■ Prompt ■
Every line below needs to be returned exactly as written.
_____
(* ===== verification/Console.v ===== *)
(** * The console server: keyboard, terminal and screen

    Models servers/console: keyboard.c, asctable.c, tty.c, console.c with tty.h,
    i386/keyboard.h, i386/vga.h and termios.h.  There is one terminal, as
    [termindex] is always 0.  The screen and the buffers of requests are memory of
    LibcString; the terminal is a record.  What the server asks of others (signals, sleeping
    and waking threads, the lights of the keyboard, the cursor, replies) is appended to
    [con_out] in order.  The scan code an interrupt reads, and the answers of the
    kernel to [getpgid], [syscall_get_user] and [mmap], are arguments.

    A read that has to wait puts its thread to sleep: the answer [inl n] stands for
    that, with the value [n] of the local variable [nread]; after the thread is
    woken up the loop looks at the queue again, that is, the routine is called again.

    The last theorems relate the memory of the screen to the lines of the text that
    was written, and a read to the keys that were typed. *)

From S2P Require Import Prelude LibcString FsState.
_____
■ Answer to this exercise ■
(* ===== verification/Console.v ===== *)
(** * The console server: keyboard, terminal and screen

    Models servers/console: keyboard.c, asctable.c, tty.c, console.c with tty.h,
    i386/keyboard.h, i386/vga.h and termios.h.  There is one terminal, as
    [termindex] is always 0.  The screen and the buffers of requests are memory of
    LibcString; the terminal is a record.  What the server asks of others (signals, sleeping
    and waking threads, the lights of the keyboard, the cursor, replies) is appended to
    [con_out] in order.  The scan code an interrupt reads, and the answers of the
    kernel to [getpgid], [syscall_get_user] and [mmap], are arguments.

    A read that has to wait puts its thread to sleep: the answer [inl n] stands for
    that, with the value [n] of the local variable [nread]; after the thread is
    woken up the loop looks at the queue again, that is, the routine is called again.

    The last theorems relate the memory of the screen to the lines of the text that
    was written, and a read to the keys that were typed. *)

From S2P Require Import Prelude LibcString FsState.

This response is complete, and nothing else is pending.